Dergelijke ingrepen zijn in veel gevallen onderworpen aan de goedkeuring van de gemeentelijke instanties. Stel u daarvan dus eerst op de hoogte en schakel een bouwkundige in die de voor het aanvragen van de vergunning vereiste tekening kan maken en die ook berekent welke latei moet worden gebruikt, hoe groot de ‘opleg’ van die latei in het in stand blijvende omringende metselwerk moet zijn enz. Na de goedkeuring kunt u een niet al te ingewikkelde doorbraak wel zelf uitvoeren.

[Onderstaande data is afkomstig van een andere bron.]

(** A later month begins after an earlier month has ended. *)
Lemma month_start_later (k : nat) (y x : Z) :
  dayNumber (fst (normMonth y x)) (snd (normMonth y x)) 1
  + daysIn (snd (normMonth y x)) (fst (normMonth y x))
  <= dayNumber (fst (normMonth y (x + Z.of_nat (S k))))
               (snd (normMonth y (x + Z.of_nat (S k)))) 1.
Proof.
  induction k as [| k IH].
  - change (Z.of_nat 1) with 1. rewrite normMonth_succ.
    pose proof (normMonth_range y x) as Hr.
    pose proof (dayNumber_nextMonth (fst (normMonth y x)) (snd (normMonth y x))
                  (daysIn (snd (normMonth y x)) (fst (normMonth y x)) + 1) Hr)
      as Hn.
    rewrite (dayNumber_day _ _ 1) in Hn.
    replace (daysIn (snd (normMonth y x)) (fst (normMonth y x)) + 1
             - daysIn (snd (normMonth y x)) (fst (normMonth y x)))
      with 1 in Hn by lia.
    lia.
  - replace (x + Z.of_nat (S (S k))) with (x + Z.of_nat (S k) + 1) by lia.
    rewrite normMonth_succ.
    set (Y := fst (normMonth y (x + Z.of_nat (S k)))) in *.
    set (M := snd (normMonth y (x + Z.of_nat (S k)))) in *.
    pose proof (normMonth_range y (x + Z.of_nat (S k))) as Hr. fold M in Hr.
    pose proof (dayNumber_nextMonth Y M (daysIn M Y + 1) Hr) as Hn.
    rewrite (dayNumber_day _ _ 1) in Hn.
    replace (daysIn M Y + 1 - daysIn M Y) with 1 in Hn by lia.
    pose proof (daysIn_bounds M Y Hr). lia.
Qed.

(** Of two shifts of an anchor by whole years and months, the one by
    more months gives the later instant after the adjustment, by a day
    at the least. *)
Lemma clampTo_AddDate_lt (l : Location) (t : Time) (dy dm dy' dm' : Z) :
  plainLocation l ->
  small (Year l t + dy) -> small (Month l t + dm) ->
  small (Year l t + dy') -> small (Month l t + dm') ->
  inYears (fst (normMonth (Year l t + dy) (Month l t + dm))) ->
  inYears (fst (normMonth (Year l t + dy') (Month l t + dm'))) ->
  12 * dy + dm < 12 * dy' + dm' ->
  clampTo l t (AddDate l t dy dm 0) + nsPerDay
  <= clampTo l t (AddDate l t dy' dm' 0).
Proof.
  unfold Year, Month.
  destruct (civil l t) as [[y m] d] eqn:Hciv. cbn [fst snd].
  intros Hl Hsy Hsm Hsy' Hsm' HY HY' Hlt.
  pose proof (civil_valid l t) as Hv. rewrite Hciv in Hv.
  destruct Hv as (Hm & Hd & _).
  pose proof (timeOfDay_bounds l t) as Htod.
  set (x := m + dm + 12 * dy).
  set (x' := m + dm' + 12 * dy').
  assert (Hn : normMonth (y + dy) (m + dm) = normMonth y x)
    by apply normMonth_years.
  assert (Hn' : normMonth (y + dy') (m + dm') = normMonth y x')
    by apply normMonth_years.
  rewrite Hn in HY. rewrite Hn' in HY'.
  rewrite (clampTo_AddDate l t dy dm y m d _ _ Hl Hciv Hsy Hsm
             (eq_trans Hn (surjective_pairing _)) HY).
  rewrite (clampTo_AddDate l t dy' dm' y m d _ _ Hl Hciv Hsy' Hsm'
             (eq_trans Hn' (surjective_pairing _)) HY').
  pose proof (month_start_later (Z.to_nat (x' - x - 1)) y x) as Hlater.
  replace (x + Z.of_nat (S (Z.to_nat (x' - x - 1)))) with x' in Hlater
    by (subst x x'; lia).
  set (Y := fst (normMonth y x)) in *. set (M := snd (normMonth y x)) in *.
  set (Y' := fst (normMonth y x')) in *. set (M' := snd (normMonth y x')) in *.
  pose proof (normMonth_range y x) as Hr. fold M in Hr.
  pose proof (normMonth_range y x') as Hr'. fold M' in Hr'.
  pose proof (daysIn_bounds M Y Hr) as Hb.
  pose proof (daysIn_bounds M' Y' Hr') as Hb'.
  unfold wallOf.
  rewrite (dayNumber_day Y M 1 (Z.min d (daysIn M Y))).
  rewrite (dayNumber_day Y' M' 1 (Z.min d (daysIn M' Y'))).
  unfold nsPerDay in *. lia.
Qed.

Teken op de muur de omtrek van het uit te hakken gat af. Verwijder met een scherpe koudbeitel eerst de pleisterlaag, tot op ca. 10 cm buiten de afgeschreven lijnen aan beide verticale zijden, en ca. 30 cm boven de horizontale lijn. Voordat het gat wordt gehakt, moet eerst de latei worden aangebracht. Hak, slijp of boor daarvoor een gat in de muur, zó dat de onderkant daarvan gelijk valt met de bovenkant van de gewenste doorbraak. Maak de opening waarin straks de latei wordt aangebracht, zoveel mogelijk piramidevormig, zodat het ‘bouwgewicht’ van bovenaf geleidelijk naar de zijkanten wordt opgevangen. Het gat voor de latei wordt vanzelfsprekend breder dan de doorbraak opening zelf, omdat de latei aan weerszijden op in tact blijvend metselwerk moet ‘opliggen’.

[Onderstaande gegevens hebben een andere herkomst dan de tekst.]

(** X7: whatever its outcome, a write leaves every other storage key, the
    cache, the unread total and the pending answers of the site as they
    were. *)
Theorem put_touches_only_its_key (entry : CommentEntry) (maxRetries : nat)
    (w : World) :
  let w' := (saveCommentWithOptimisticLock entry maxRetries w).2 in
  (∀ k, k ≠ getStorageKey (topicId entry) (commentNumber entry) →
        local_comments w' !! k = local_comments w !! k)
  ∧ commentCache w' = commentCache w
  ∧ unread_total w' = unread_total w
  ∧ remote w' = remote w.
Proof.
  cbv zeta.
  destruct (saveCommentWithOptimisticLock_run entry maxRetries w)
    as (o & w' & _ & -> & Ho). cbn [snd].
  assert (∀ w0, quiet w w0 →
            (∀ k : string, local_comments w0 !! k = local_comments w !! k)
            ∧ commentCache w0 = commentCache w
            ∧ unread_total w0 = unread_total w ∧ remote w0 = remote w) as Hq.
  { intros w0 (-> & -> & _ & -> & _ & -> & _). done. }
  destruct o.
  - destruct Ho as [_ (w1 & Hq1 & ->)].
    destruct (Hq _ Hq1) as (Hstore & Hcache & Htotal & Hremote).
    split; [|done]. intros k Hk. unfold written_world. cbn.
    by rewrite lookup_insert_ne.
  - destruct Ho as [_ Hq0]. destruct (Hq _ Hq0) as (? & ? & ? & ?). done.
  - destruct (Hq _ Ho) as (? & ? & ? & ?). done.
Qed.
(** ** The cache as a map, and the cache against the store *)

Lemma Map_get_None (k : string) (m : list (string * CommentEntry)) :
  Map_get k m = None ↔ k ∉ m.*1.
Proof.
  induction m as [|[k0 v] m IH]; cbn [Map_get fmap list_fmap fst].
  - split; [intros _; apply not_elem_of_nil | done].
  - rewrite not_elem_of_cons. destruct (decide (k0 = k)) as [->|Hne].
    + split; [done | by intros [? _]].
    + rewrite IH. split; [by intros ?; split | by intros [_ ?]].
Qed.

Lemma Map_get_Map_set (k k' : string) (v : CommentEntry)
    (m : list (string * CommentEntry)) :
  Map_get k' (Map_set k v m) = if decide (k = k') then Some v else Map_get k' m.
Proof.
  induction m as [|[k0 v0] m IH]; cbn [Map_get Map_set].
  - by destruct (decide (k = k')).
  - destruct (decide (k0 = k)) as [->|Hne]; cbn [Map_get].
    + by destruct (decide (k = k')).
    + destruct (decide (k0 = k')) as [->|Hne'].
      * by destruct (decide (k = k')) as [->|].
      * exact IH.
Qed.

Lemma Map_get_Map_delete_ne (k k' : string) (m : list (string * CommentEntry)) :
  k' ≠ k → Map_get k' (Map_delete k m) = Map_get k' m.
Proof.
  intros Hne. induction m as [|[k0 v0] m IH]; cbn [Map_get Map_delete]; [done|].
  destruct (decide (k0 = k)) as [->|Hk]; cbn [Map_get].
  - by destruct (decide (k = k')) as [->|].
  - by rewrite IH.
Qed.

Lemma Map_get_Map_delete (k : string) (m : list (string * CommentEntry)) :
  NoDup m.*1 → Map_get k (Map_delete k m) = None.
Proof.
  intros Hnd. rewrite Map_delete_filter by done. apply Map_get_None.
  intros ((k0 & v) & -> & [Hk _]%list_elem_of_filter)%list_elem_of_fmap.
  done.
Qed.

Lemma NoDup_Map_set (k : string) (v : CommentEntry)
    (m : list (string * CommentEntry)) :
  NoDup m.*1 → NoDup (Map_set k v m).*1.
Proof.
  intros Hnd. rewrite Map_set_keys. destruct (decide (k ∈ m.*1)); [done|].
  apply NoDup_app. split; [done|]. split; [|apply NoDup_singleton].
  intros x Hx ->%list_elem_of_singleton. done.
Qed.

Lemma NoDup_Map_delete (k : string) (m : list (string * CommentEntry)) :
  NoDup m.*1 → NoDup (Map_delete k m).*1.
Proof.
  intros Hnd. rewrite Map_delete_filter by done. by apply NoDup_filter_keys.
Qed.

Lemma storageKeyOf_getCommentKey (t c : string) :
  storageKeyOf (getCommentKey t c) = getStorageKey t c.
Proof. reflexivity. Qed.

Lemma storageKeyOf_inj (k k' : string) : storageKeyOf k = storageKeyOf k' → k = k'.
Proof.
  unfold storageKeyOf, COMMENT_PREFIX.
  rewrite !append_String, !append_empty. by intros [= ->].
Qed.

(** X8: [deleteComment] removes the comment from the store and from the
    cache and leaves every other key of both alone; when the storage call
    throws, the store and the cache are as before.  Deleting a comment
    that is not tracked changes neither. *)
Theorem deleteComment_removes (t c : string) (w : World) :
  NoDup (commentCache w).*1 →
  let run := deleteComment t c w in
  (run.1 = Return tt →
     (getCommentFromCache t c run.2).1 = Return None
     ∧ local_comments run.2 !! getStorageKey t c = None
     ∧ (∀ k, k ≠ getCommentKey t c →
             Map_get k (commentCache run.2) = Map_get k (commentCache w))
     ∧ (∀ k, k ≠ getStorageKey t c →
             local_comments run.2 !! k = local_comments w !! k)
     ∧ (Map_get (getCommentKey t c) (commentCache w) = None →
        local_comments w !! getStorageKey t c = None →
        commentCache run.2 = commentCache w
        ∧ local_comments run.2 = local_comments w))
  ∧ (run.1 ≠ Return tt →
       run.1 = Throw
       ∧ commentCache run.2 = commentCache w
       ∧ local_comments run.2 = local_comments w).
Proof.
  intros Hnd. cbv zeta. rewrite deleteComment_run.
  destruct (call_fails w); cbn [fst snd]; (split; [|done]); [done|].
  intros _. cbn [getCommentFromCache gets fst commentCache with_commentCache
                 local_comments log with_local_comments after_call with_faults].
  split; [by rewrite Map_get_Map_delete|].
  split; [apply lookup_delete_eq|].
  split; [by intros k Hk; apply Map_get_Map_delete_ne|].
  split; [by intros k Hk; apply lookup_delete_ne|].
  intros Hcache Hstore. split.
  - rewrite Map_delete_filter by done. apply filter_keep.
    apply Map_get_None in Hcache. apply Forall_forall. intros [k v] Hin Heq.
    simpl in Heq. subst k. apply Hcache. apply list_elem_of_fmap. by exists (getCommentKey t c, v).
  - by apply delete_id.
Qed.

Breng nu de voorgeschreven latei in het gat, stel hem zuiver horizontaal (zo nodig wigjes gebruiken) en vul het piramidevormige gat erboven met specie, zo nodig met enkele van de uitgehakte (of nieuwe) stenen. Vul ook de opleg plaatsen aan beide kanten met specie en strijk alles glad af, gelijk met het muuroppervlak. Pas wanneer de specie voldoende is uitgehard (neem daar maar rustig enkele dagen voor) gaat u de eigenlijke muurdoorbraak maken.
Daarbij begint u bovenaan met het uithakken en dan rij na rij de stenen weghakken. Volkomen recht worden de zijkanten van het uitgehakte gat natuurlijk niet, maar de onregelmatigheden werkt u later, na het plaatsen van bijv. het deurkozijn, netjes af met specie. Er zijn overigens wel methoden om de verticale zijkanten van het gat redelijk of zelfs volkomen strak en gaaf te krijgen. Eén zo’n (echte d.h.z.)manier is: voordat u gaat hakken een hele reeks gaten boren, langs de afgetekende lijnen, waarbij dus ‘perforatie’ ontstaat waarlangs het gemakkelijk hakken is. Maak die gaten met een scherpe steenboor van bijv. 8 mm en boor zo diep mogelijk. De tweede methode: de muur ‘doorzagen’, met een slijptol of bandenslijper. Dit veroorzaakt echter enorme stof- en gruis wolken maar dit kunt u beperken. Moderne machines hebben tegenwoordig een aansluiting voor een stofzuiger, dit scheelt al aardig wat. En professionele machines hebben zelfs een water aansluiting. Vergeet niet het dragen van een veiligheidsbril en een stof-maskertje voor neus en mond is absoluut noodzakelijk. Het werken met doorslijpgereedschap is bovendien niet van gevaar ontbloot. Bedenk u dus wel tweemaal voordat u aan zoiets begint.